Todd R. Tresidder, founder of FinancialMentor.com, in 2010

The way to get where you are going is not to go somewhere else. And the way to make the big gains in investing is not to take the big loss.

Investors now face the biggest Big Loss ever. By our reading of Warren Buffett’s yardstick, stocks compared to GDP, Wall Street’s prices are about twice what they ought to be. Meaning, investors are set to lose between $25 and $30 trillion if they go back to more ‘normal’ levels.

In the long run, you don’t really make big investment gains by trying to make big investment gains. You make money by not losing it.

That is our radical view… and the basis of our strategy. It is also where gold comes in; we use it not to make profits, but to avoid losses.

CBS News gets it all wrong:

‘Gold’s price surges past $2,600. Here’s why you should invest now.

‘Gold prices are making headlines yet again this week after breaking through the $2,600 per ounce barrier — marking a new all-time high for the precious metal. This latest price milestone is another chapter in gold’s impressive rally, which has led the precious metal to consistently outperform expectations since the start of the year.’

Gold is not an investment. It is an anti-investment… a way of avoiding the risk of investing. It is to be used episodically. And generally, not when it is making ‘a new all-time high.’

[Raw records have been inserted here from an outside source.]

(** * homebridge-wave-plus: payload codec, air-quality bands and session driver

    A shallow embedding of [src/index.ts] (the Homebridge accessory that polls
    an Airthings Wave Plus over Bluetooth LE) and of the second copy of that
    file kept in the repository ([src/unnamed/part_000], module [Part000]
    below).  Buffers are lists of bytes, integer sensor words are [Z], the
    scaled readings are rationals ([Q]); the asynchronous driver is written
    as explicit state passing over the plugin's fields, with the radio's
    answers supplied by an environment record and every outward call
    recorded in a trace of events. *)

From Stdlib Require Import ZArith QArith List String Ascii Bool Lia.
From Stdlib.Strings Require Import Byte.
Import ListNotations.
Open Scope Z_scope.

(** ** Buffers and [struct.unpack] *)

Definition Buffer := list byte.

Definition u8 (b : byte) : Z := Z.of_N (Byte.to_N b).

Inductive ByteOrder := LittleEndian | BigEndian.

(** The format characters the two call sites use. *)
Inductive Code := uchar | ushort | ulong.

Definition codeOfChar (c : ascii) : option Code :=
  if Ascii.eqb c "B" then Some uchar
  else if Ascii.eqb c "H" then Some ushort
  else if Ascii.eqb c "L" then Some ulong
  else None.

Fixpoint codesOf (s : string) : option (list Code) :=
  match s with
  | EmptyString => Some []
  | String c rest =>
      match codeOfChar c, codesOf rest with
      | Some k, Some ks => Some (k :: ks)
      | _, _ => None
      end
  end.

Record Format := {
  order : ByteOrder;
  native : bool;
  codes : list Code
}.

(** Modelled from the spec: the format language of the [python-struct]
    package, whose code is not under src/; sections 4.1 and 6 of the spec give
    the two wire layouts it is used for.  A leading ["<"] selects
    little-endian with standard sizes and no padding; a format with no prefix
    is native: the host's byte order, native sizes and alignment. *)
Definition parseFormat (host : ByteOrder) (s : string) : option Format :=
  match s with
  | String c rest =>
      if Ascii.eqb c "<" then
        option_map (fun ks => {| order := LittleEndian; native := false; codes := ks |})
                   (codesOf rest)
      else
        option_map (fun ks => {| order := host; native := true; codes := ks |})
                   (codesOf s)
  | EmptyString => Some {| order := host; native := true; codes := [] |}
  end.

(** Standard sizes; the native size of [L] is the platform's C long and is
    left out, the native format of the source has only [B] and [H]. *)
Definition sizeOf (native : bool) (c : Code) : option nat :=
  match c with
  | uchar => Some 1%nat
  | ushort => Some 2%nat
  | ulong => if native then None else Some 4%nat
  end.

Definition alignUp (position size : nat) : nat :=
  (position + (size - position mod size) mod size)%nat.

Definition decodeLE (bs : list byte) : Z :=
  fold_right (fun b acc => u8 b + 256 * acc) 0 bs.

Definition decodeUnsigned (o : ByteOrder) (bs : list byte) : Z :=
  match o with
  | LittleEndian => decodeLE bs
  | BigEndian => decodeLE (rev bs)
  end.

(** Modelled from the spec: the field loop of [python-struct]'s unpack (not
    under src/).  Each field is read at the running position, after native
    padding; a field that would end past the buffer makes the call throw
    ([None]).  Bytes after the last field are not read. *)
Fixpoint unpackFrom (o : ByteOrder) (nat_mode : bool) (cs : list Code)
         (position : nat) (data : Buffer) : option (list Z) :=
  match cs with
  | [] => Some []
  | c :: cs' =>
      match sizeOf nat_mode c with
      | None => None
      | Some size =>
          let position := if nat_mode then alignUp position size else position in
          if (position + size <=? List.length data)%nat then
            match unpackFrom o nat_mode cs' (position + size) data with
            | Some vs =>
                Some (decodeUnsigned o (firstn size (skipn position data)) :: vs)
            | None => None
            end
          else None
      end
  end.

The ‘Efficient Market Hypothesis,’ EMH, tells us that markets have a lot more information than you do. Therefore, they’ll do better than you will. Based on years of observation, that seems to be true. Most investors do not do as well as the stock market itself. Seeking Alpha:

‘Most investors, whether retail or professional, underperform the market over time. As a result, they are perpetually craving new investing methodologies and stock-picking ideas.’

EMH is not the whole story. But it leads to two very important insights. First, since you can’t count on outsmarting the market, investment success depends heavily on luck… being in the right place at the right time. But that’s why you can’t afford the Big Loss; you need to stay in the game as long as possible so that you and luck can find each other.

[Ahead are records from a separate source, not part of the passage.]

(** * ll: a linked list with reader/writer locks (src/ll.c, include/ll.h)

    The list object, its nodes and the callbacks it is given are embedded as a
    small heap model: one [ll_t] block, a finite map of allocated [ll_node]
    blocks, and the log of callback invocations.  Every function of [ll.c] is
    a computation in a state-and-fault monad over that world and follows the
    C text statement by statement. *)

From stdpp Require Import gmap list fin_maps.
From Stdlib Require Import ZArith Lia.

Local Open Scope Z_scope.

(** ** Machine integers and pointers *)

(** [int] is 32 bits wide; arithmetic on it is written with its wrap-around. *)
Definition INT_MIN : Z := - 2 ^ 31.
Definition INT_MAX : Z := 2 ^ 31 - 1.
Definition int_wrap (z : Z) : Z := (z + 2 ^ 31) `mod` 2 ^ 32 - 2 ^ 31.

(** A [void *] payload is an opaque address; [NULL] is address 0. *)
Abbreviation ptr := Z (only parsing).
Definition NULL : ptr := 0.

(** A [ll_node_t *] is [None] for the null pointer and [Some a] for the
    address [a] of a node block. *)
Abbreviation loc := positive (only parsing).
Abbreviation node_ptr := (option positive) (only parsing).

(** A [gen_fun_t] is [None] for a null function pointer and [Some f] for the
    callback identified by [f]. *)
Abbreviation fn := nat (only parsing).
Abbreviation gen_fun_t := (option nat) (only parsing).

(** ** Type definitions of ll.h and ll.c *)

Inductive locktype_t := l_read | l_write.

(** The state of a [pthread_rwlock_t] as seen by the one caller that the
    model follows: free, or held in the mode it was last taken in. *)
Inductive rwlock := Unlocked | Locked (lt : locktype_t).

Inductive valid_flag_t := INVALID | VALID.

Record ll_node := Node {
  node_val : ptr;
  node_nxt : node_ptr;
  node_m : rwlock
}.

Record ll_t := LL {
  ll_len : Z;
  ll_hd : node_ptr;
  ll_m : rwlock;
  ll_val_teardown : gen_fun_t;
  ll_val_printer : gen_fun_t;
  ll_valid_flag : valid_flag_t
}.

Global Instance locktype_eq_dec : EqDecision locktype_t.
Proof. solve_decision. Defined.
Global Instance rwlock_eq_dec : EqDecision rwlock.
Proof. solve_decision. Defined.
Global Instance valid_flag_eq_dec : EqDecision valid_flag_t.
Proof. solve_decision. Defined.

(** Field assignments. *)
Definition set_len (z : Z) (l : ll_t) : ll_t :=
  LL z (ll_hd l) (ll_m l) (ll_val_teardown l) (ll_val_printer l) (ll_valid_flag l).
Definition set_hd (p : node_ptr) (l : ll_t) : ll_t :=
  LL (ll_len l) p (ll_m l) (ll_val_teardown l) (ll_val_printer l) (ll_valid_flag l).
Definition set_m (k : rwlock) (l : ll_t) : ll_t :=
  LL (ll_len l) (ll_hd l) k (ll_val_teardown l) (ll_val_printer l) (ll_valid_flag l).
Definition set_val_teardown (f : gen_fun_t) (l : ll_t) : ll_t :=
  LL (ll_len l) (ll_hd l) (ll_m l) f (ll_val_printer l) (ll_valid_flag l).
Definition set_val_printer (f : gen_fun_t) (l : ll_t) : ll_t :=
  LL (ll_len l) (ll_hd l) (ll_m l) (ll_val_teardown l) f (ll_valid_flag l).
Definition set_valid_flag (v : valid_flag_t) (l : ll_t) : ll_t :=
  LL (ll_len l) (ll_hd l) (ll_m l) (ll_val_teardown l) (ll_val_printer l) v.

Definition set_nxt (p : node_ptr) (nd : ll_node) : ll_node :=
  Node (node_val nd) p (node_m nd).
Definition set_node_m (k : rwlock) (nd : ll_node) : ll_node :=
  Node (node_val nd) (node_nxt nd) k.

(** ** The world and the monad *)

(** [list_mem] is the block the caller's [ll_t *list] points to ([None] when
    it has not been allocated or has been freed), [heap] the allocated nodes,
    [calls] the callback invocations so far, most recent first: [(f, v)]
    stands for one call [f(v)]. *)
Record state := State {
  list_mem : option ll_t;
  heap : gmap positive ll_node;
  calls : list (nat * Z)
}.

(** What C leaves undefined, or aborts on, is a fault. [Diverge] stands for a
    loop that does not end. *)
Inductive fault := NullDeref | BadPointer | NullCall | AssertFail | Diverge.

Inductive outcome (A : Type) :=
  | Ok (a : A) (s : state)
  | Fault (e : fault).
Arguments Ok {A} a s.
Arguments Fault {A} e.

Definition M (A : Type) : Type := state → outcome A.

Global Instance M_ret : MRet M := λ A a s, Ok a s.
Global Instance M_bind : MBind M := λ A B k c s,
  match c s with
  | Ok a s' => k a s'
  | Fault e => Fault e
  end.

Definition raise {A} (e : fault) : M A := λ _, Fault e.

(** [list->field] read and written through the caller's pointer. *)
Definition list_get : M ll_t := λ s,
  match list_mem s with
  | Some l => Ok l s
  | None => Fault BadPointer
  end.

Definition list_upd (f : ll_t → ll_t) : M unit := λ s,
  match list_mem s with
  | Some l => Ok tt (State (Some (f l)) (heap s) (calls s))
  | None => Fault BadPointer
  end.

(** [p->field] for a node pointer [p]. *)
Definition node_get (p : node_ptr) : M ll_node := λ s,
  match p with
  | None => Fault NullDeref
  | Some a =>
      match heap s !! a with
      | Some nd => Ok nd s
      | None => Fault BadPointer
      end
  end.

Definition node_upd (p : node_ptr) (f : ll_node → ll_node) : M unit := λ s,
  match p with
  | None => Fault NullDeref
  | Some a =>
      match heap s !! a with
      | Some nd => Ok tt (State (list_mem s) (<[a := f nd]> (heap s)) (calls s))
      | None => Fault BadPointer
      end
  end.

(** [free(p)] on a node pointer: nothing for [NULL], the block is released
    otherwise. *)
Definition free_node (p : node_ptr) : M unit := λ s,
  match p with
  | None => Ok tt s
  | Some a =>
      match heap s !! a with
      | Some _ => Ok tt (State (list_mem s) (delete a (heap s)) (calls s))
      | None => Fault BadPointer
      end
  end.

(** [f(v)] through a function pointer. The callbacks are the caller's code;
    they get the payload only, so all the model keeps of a call is its entry
    in the log. *)
Definition invoke (f : gen_fun_t) (v : ptr) : M unit := λ s,
  match f with
  | None => Fault NullCall
  | Some g => Ok tt (State (list_mem s) (heap s) ((g, v) :: calls s))
  end.

Definition assert (b : bool) : M unit :=
  if b then mret tt else raise AssertFail.

(** A [while] loop over the chain is unrolled at most once per allocated node
    and once more: a chain that takes longer than that has come back to a node
    it already visited. *)
Definition chain_fuel : M nat := λ s, Ok (S (size (heap s))) s.

(** ** Macros *)

Inductive lockable := the_list | a_node (p : node_ptr).

(** [RWLOCK(item, locktype)] and [RWUNLOCK(item)]. The model follows a single
    caller, for whom taking a lock succeeds. *)
Definition RWLOCK (item : lockable) (lt : locktype_t) : M unit :=
  match item with
  | the_list => list_upd (set_m (Locked lt))
  | a_node p => node_upd p (set_node_m (Locked lt))
  end.
(** A flush leaves what is committed alone, logs one extraction call, and
    either leaves the store alone (the call failed) or folds [reconcile]
    over the zipped lists. *)
Lemma index_files_cases :
  forall self fs filepaths ms w,
  exists images filtered_paths hashes,
    load_images fs filepaths = (images, filtered_paths, hashes)
    /\ committed (_index_files self fs filepaths ms w) = committed w
    /\ model_calls (_index_files self fs filepaths ms w)
       = model_calls w ++ [images]
    /\ ((compute_image_features (_model self) images = None
         /\ db (_index_files self fs filepaths ms w) = db w)
        \/ (exists features,
              compute_image_features (_model self) images = Some features
              /\ db (_index_files self fs filepaths ms w)
                 = fold_left (@reconcile FeatureVector)
                     (zip4 filtered_paths ms features hashes) (db w))).
Proof.
  intros self fs filepaths ms w. unfold _index_files.
  destruct (load_images fs filepaths) as [[images filtered_paths] hashes].
  exists images, filtered_paths, hashes. split; [reflexivity|].
  destruct (compute_image_features (_model self) images) as [features|].
  - repeat split. right. exists features. split; reflexivity.
  - repeat split. left. split; reflexivity.
Qed.

Lemma load_images_filtered_In :
  forall fs filepaths images filtered_paths hashes,
    load_images fs filepaths = (images, filtered_paths, hashes) ->
    forall p, In p filtered_paths -> In p filepaths.
Proof.
  intros fs filepaths.
  induction filepaths as [|q rest IH]; intros images filtered hashes H p Hp.
  - injection H as <- <- <-. contradiction.
  - simpl in H.
    destruct (load_images fs rest) as [[is0 fp0] hs0].
    destruct (image_open fs q).
    + injection H as <- <- <-. destruct Hp as [<-|Hp].
      * now left.
      * right. eapply IH; [reflexivity | exact Hp].
    + injection H as <- <- <-. right. eapply IH; [reflexivity | exact Hp].
    + injection H as <- <- <-. right. eapply IH; [reflexivity | exact Hp].
Qed.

Second, the great mob of investors may have more information…but they also have more misinformation than you do. They make big mistakes — such as buying gold as an ‘investment’…or making bets on ‘the next Nvidia’…or wanting to go ‘all in’ just when they should be running for safety.

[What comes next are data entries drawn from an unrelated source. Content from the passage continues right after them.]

(** An array of one row, as [frame_embeddings[i]] is. *)
Definition one_row (a : ndarray T) : Prop := length (rows_of a) = 1.

Lemma row_in_range (a : ndarray T) (i : nat) :
  i < len a -> exists r, row a i = Ok (Arr1 r).
Proof.
  intros Hi. destruct a as [v|w rows]; simpl in *.
  - destruct (lookup_lt_is_Some_2 v i Hi) as [x Hx]. rewrite Hx. by eexists.
  - destruct (lookup_lt_is_Some_2 rows i Hi) as [r Hr]. rewrite Hr. by eexists.
Qed.

Lemma collect_frames_aligned video frames frame_embeddings i acc :
  i + length frames <= len frame_embeddings ->
  all_ids (collect_frames video frames frame_embeddings i acc)
    = all_ids acc ++ map (frame_id video) frames
  /\ all_metadatas (collect_frames video frames frame_embeddings i acc)
     = all_metadatas acc ++ map (frame_metadata video) frames
  /\ length (all_embeddings (collect_frames video frames frame_embeddings i acc))
     = length (all_embeddings acc) + length frames
  /\ (Forall one_row (all_embeddings acc) ->
      Forall one_row (all_embeddings (collect_frames video frames frame_embeddings i acc))).
Proof.
  revert i acc. induction frames as [|fr frames IH]; intros i acc Hlen; simpl.
  - rewrite !app_nil_r. repeat split; [lia|done].
  - simpl in Hlen. destruct (row_in_range frame_embeddings i) as [r Hr]; [lia|].
    rewrite Hr.
    destruct (IH (S i)
      (mkCollected (all_embeddings acc ++ [Arr1 r])
         (all_ids acc ++
            [file_hash video +:+ "_f" +:+ str_of_Z (FrameSampler.frame_number fr)])
         (all_metadatas acc ++ [frame_metadata video fr])))
      as (Hids & Hmetas & Hembs & Hrows); [lia|].
    simpl in *. rewrite Hids, Hmetas, Hembs, <- !app_assoc, length_app. simpl.
    repeat split; [lia|]. intros Hone. apply Hrows.
    apply Forall_app. split; [done|]. by repeat constructor.
Qed.

Section WithContracts.

(** What the pipeline relies on: as many temporary paths as frames, and as
    many embedding rows as paths. *)
Hypothesis save_frames_length :
  forall frames temp_paths,
    save_frames frames = Ok temp_paths -> length temp_paths = length frames.
Hypothesis encode_images_length :
  forall paths batch embeddings,
    encode_images paths batch = Ok embeddings -> len embeddings = length paths.

Lemma collect_video_aligned batch max_frames_per_video video acc :
  let acc' := collect_video batch max_frames_per_video video acc in
  let frames := usable_frames batch max_frames_per_video video in
  all_ids acc' = all_ids acc ++ map (frame_id video) frames
  /\ all_metadatas acc' = all_metadatas acc ++ map (frame_metadata video) frames
  /\ length (all_embeddings acc') = length (all_embeddings acc) + length frames
  /\ (Forall one_row (all_embeddings acc) -> Forall one_row (all_embeddings acc')).
Proof.
  unfold collect_video, usable_frames. simpl.
  destruct (sample_video _ _) as [[|fr frames]|]; simpl;
    try (rewrite !app_nil_r; repeat split; [lia|done]).
  - destruct (save_frames []); [destruct (encode_images _ _)|]; simpl;
      rewrite !app_nil_r; repeat split; try lia; done.
  - destruct (save_frames (fr :: frames)) as [temp_paths|] eqn:Hsave; simpl;
      [|rewrite !app_nil_r; repeat split; [lia|done]].
    destruct (encode_images temp_paths batch) as [frame_embeddings|] eqn:Henc; simpl;
      [|rewrite !app_nil_r; repeat split; [lia|done]].
    apply (collect_frames_aligned video (fr :: frames) frame_embeddings 0 acc).
    rewrite (encode_images_length _ _ _ Henc), (save_frames_length _ _ Hsave). simpl. lia.
Qed.

Lemma collect_videos_aligned batch max_frames_per_video videos acc :
  let acc' := collect_videos batch max_frames_per_video videos acc in
  all_ids acc'
    = all_ids acc
      ++ flat_map (fun v => map (frame_id v) (usable_frames batch max_frames_per_video v))
                  videos
  /\ all_metadatas acc'
     = all_metadatas acc
       ++ flat_map (fun v => map (frame_metadata v)
                                 (usable_frames batch max_frames_per_video v)) videos
  /\ length (all_embeddings acc')
     = length (all_embeddings acc)
       + length (flat_map (fun v => map (frame_id v)
                                        (usable_frames batch max_frames_per_video v))
                          videos)
  /\ (Forall one_row (all_embeddings acc) -> Forall one_row (all_embeddings acc')).
Proof.
  revert acc. induction videos as [|v videos IH]; intros acc; simpl.
  - rewrite !app_nil_r. repeat split; [lia|done].
  - destruct (collect_video_aligned batch max_frames_per_video v acc)
      as (Hids & Hmetas & Hembs & Hrows).
    destruct (IH (collect_video batch max_frames_per_video v acc))
      as (Hids' & Hmetas' & Hembs' & Hrows').
    simpl in *. unfold collect_videos in *.
    rewrite Hids', Hmetas', Hids, Hmetas, Hembs', Hembs, <- !app_assoc.
    repeat split; [|auto].
    rewrite length_app, length_map. lia.
Qed.

Lemma vstack_one_rows (arrays : list (ndarray T)) (stacked : ndarray T) :
  Forall one_row arrays -> vstack arrays = Ok stacked -> len stacked = length arrays.
Proof.
  intros Hone.
  assert (Hrows : length (concat (map rows_of arrays)) = length arrays).
  { clear -Hone. induction Hone as [|b bs Hb _ IH]; [done|].
    simpl. rewrite length_app, IH. unfold one_row in Hb. by rewrite Hb. }
  unfold vstack. destruct arrays as [|a rest]; [done|].
  destruct (forallb _ rest); [|done]. by intros [= <-].
Qed.

(** X22.  The three lists [_index_videos] hands to [add_embeddings] are aligned:
    over all videos in order, one id [<hash>_f<frame number>] and one
    metadata dictionary per usable frame, and as many embedding rows; the
    stacked array has that many rows, so the length check of
    [add_embeddings] never fires on them. *)
Theorem video_records_are_aligned (batch max_frames_per_video : Z)
    (videos : list MediaFile) :
  let acc := collect_videos batch max_frames_per_video videos (mkCollected [] [] []) in
  all_ids acc
    = flat_map (fun v => map (frame_id v) (usable_frames batch max_frames_per_video v))
               videos
  /\ all_metadatas acc
     = flat_map (fun v => map (frame_metadata v)
                              (usable_frames batch max_frames_per_video v)) videos
  /\ length (all_embeddings acc) = length (all_ids acc)
  /\ forall embeddings_array,
       vstack (all_embeddings acc) = Ok embeddings_array ->
       len embeddings_array = length (all_ids acc)
       /\ length_guard (all_ids acc) embeddings_array (all_metadatas acc) = false.
Proof.
  intros acc.
  destruct (collect_videos_aligned batch max_frames_per_video videos
              (mkCollected [] [] [])) as (Hids & Hmetas & Hembs & Hrows).
  fold acc in Hids, Hmetas, Hembs, Hrows. simpl in *.
  assert (Hlen : length (all_embeddings acc) = length (all_ids acc))
    by (by rewrite Hembs, Hids).
  split; [done|]. split; [done|]. split; [done|].
  intros arr Hstack.
  assert (Harr : len arr = length (all_ids acc)).
  { rewrite <- Hlen. apply vstack_one_rows; [|done]. apply Hrows. constructor. }
  split; [done|]. unfold length_guard. by rewrite Harr, Nat.eqb_refl.
Qed.

End WithContracts.

(** ** Running again *)

(** X23.  After a run that ended normally, an incremental run over the same
    directory finds nothing to do: it ends normally and leaves the indexer,
    its store and its fingerprint set alike, exactly as the first run left
    them. *)
Theorem incremental_rerun_is_noop (self self' : ChronosIndexer) (rd : root_dir)
    (incremental : bool) (max_frames_per_video max_frames_per_video' : Z) :
  index_directory self rd incremental max_frames_per_video = (Ok tt, self') ->
  index_directory self' rd true max_frames_per_video' = (Ok tt, self').
Proof.
  unfold index_directory, scan_directory.
  destruct (validate_path (scanner self) rd) as [is_valid message] eqn:Hval.
  destruct is_valid; simpl; [|done].
  set (entries := walk (root_path (scanner self)) (rd_tree rd)).
  rewrite (scan_files_spec sha256 lower (scanner self) incremental entries).
  destruct (first_missing lower (scanner self) entries) eqn:Hstat; [done|].
  destruct (discovered sha256 lower (scanner self) incremental entries)
    as [|mf mfs] eqn:Hscan.
  - intros [= <-]. rewrite Hval. simpl. fold entries.
    rewrite scan_files_spec, Hstat.
    assert (Hnone : discovered sha256 lower (scanner self) true entries = []).
    { destruct incremental; [done|]. by rewrite discovered_incremental, Hscan. }
    by rewrite Hnone.
  - set (images := List.filter _ (mf :: mfs)). set (videos := List.filter _ (mf :: mfs)).
    assert (H1 : scanner (match images with
                          | [] => (Ok tt, self)
                          | _ :: _ => _index_images self images
                          end).2 = scanner self).
    { destruct images; [done|]. apply index_images_scanner. }
    destruct (match images with [] => _ | _ => _ end) as [r1 self1].
    simpl in H1. destruct r1; [|done].
    assert (H2 : scanner (match videos with
                          | [] => (Ok tt, self1)
                          | _ :: _ => _index_videos self1 videos max_frames_per_video
                          end).2 = scanner self1).
    { destruct videos; [done|]. apply index_videos_scanner. }
    destruct (match videos with [] => _ | _ => _ end) as [r2 self2].
    simpl in H2. destruct r2; [|done]. intros [= <-]. simpl.
    rewrite H2, H1.
    replace (validate_path (update_ignore_file save_outcome (scanner self) (mf :: mfs)) rd)
      with (validate_path (scanner self) rd) by reflexivity.
    rewrite Hval. simpl. fold entries.
    rewrite scan_files_spec, first_missing_update, Hstat.
    rewrite discovered_all_indexed; [done|].
    intros p f Hin Hext. rewrite indexed_files_update, <- Hscan.
    by apply discovered_hashes_covered.
Qed.

End WithPipeline.

Arguments mkIndexer {collection} _ _ _.
Arguments batch_size {collection} _.
Arguments scanner {collection} _.
Arguments database {collection} _.
Arguments all_embeddings {T} _.
Arguments all_ids {T} _.
Arguments all_metadatas {T} _.

End Indexer.

(* ===================================================================== *)
(** * Concrete runs *)
(* ===================================================================== *)

Module Examples.

Import Np.

(** A stand-in for SHA-256 on the small fixtures below: the bytes
    themselves, read as a string. *)
Definition toy_digest (data : list byte) : string := string_of_list_byte data.

(** [str.lower()] on the UTF-8 text of the fixtures below.  The ASCII
    capitals are folded, and so is KELVIN SIGN (U+212A, the bytes E2 84 AA),
    the one character outside ASCII whose lower case is made of ASCII
    letters; any other character is left as it is, as [str.lower()] leaves
    every other character of the names used here. *)
Definition lower_ascii (c : ascii) : ascii :=
  let n := nat_of_ascii c in
  if (65 <=? n)%nat && (n <=? 90)%nat then ascii_of_nat (n + 32) else c.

By almost any measure you choose, stocks are expensive.

In terms of free cash flow, for example, the leading stocks are already at moonish levels. Apple, for example, sells for 34 times FCF. Microsoft, 44 times. Nvidia, 62 times.

And now the Fed is pushing them higher… with cheaper credit. And here comes the Bank of China, too. Reuters:

‘China’s new stimulus plans make a splash in global markets

‘Last week, the Federal Reserve kicked off an anticipated series of interest rate cuts with a larger-than-usual half-percentage-point reduction. The European Central Bank cut rates in June and also earlier this month. China’s central bank on Tuesday announced broad monetary stimulus and property market support measures to revive an economy grappling with strong deflationary pressures. Beijing’s new measures include a planned 50 basis point cut to banks’ reserve requirements.’

Money from the Fed. Money from the European Central Bank. Money from China. Surely stocks are headed ‘to the moon,’ right?

But here’s our old friend Dan Ferris, at Stansberry Research:

‘The more you pay for an investment, the less you earn from it. Paying more than has ever been paid in recorded history should therefore garner the lousiest returns ever.

‘The implication is potentially catastrophic for millions of investors. It means the money they’re pouring into S&P 500 or similar index funds in their 401(k) accounts today is unlikely to earn much if any return over the next several years.

‘Add unstoppable inflation to the fix and investors buying the S&P 500 today are likely signing up to lose money over the next several years. You don’t buy the S&P 500 at these levels if capital preservation is your priority.’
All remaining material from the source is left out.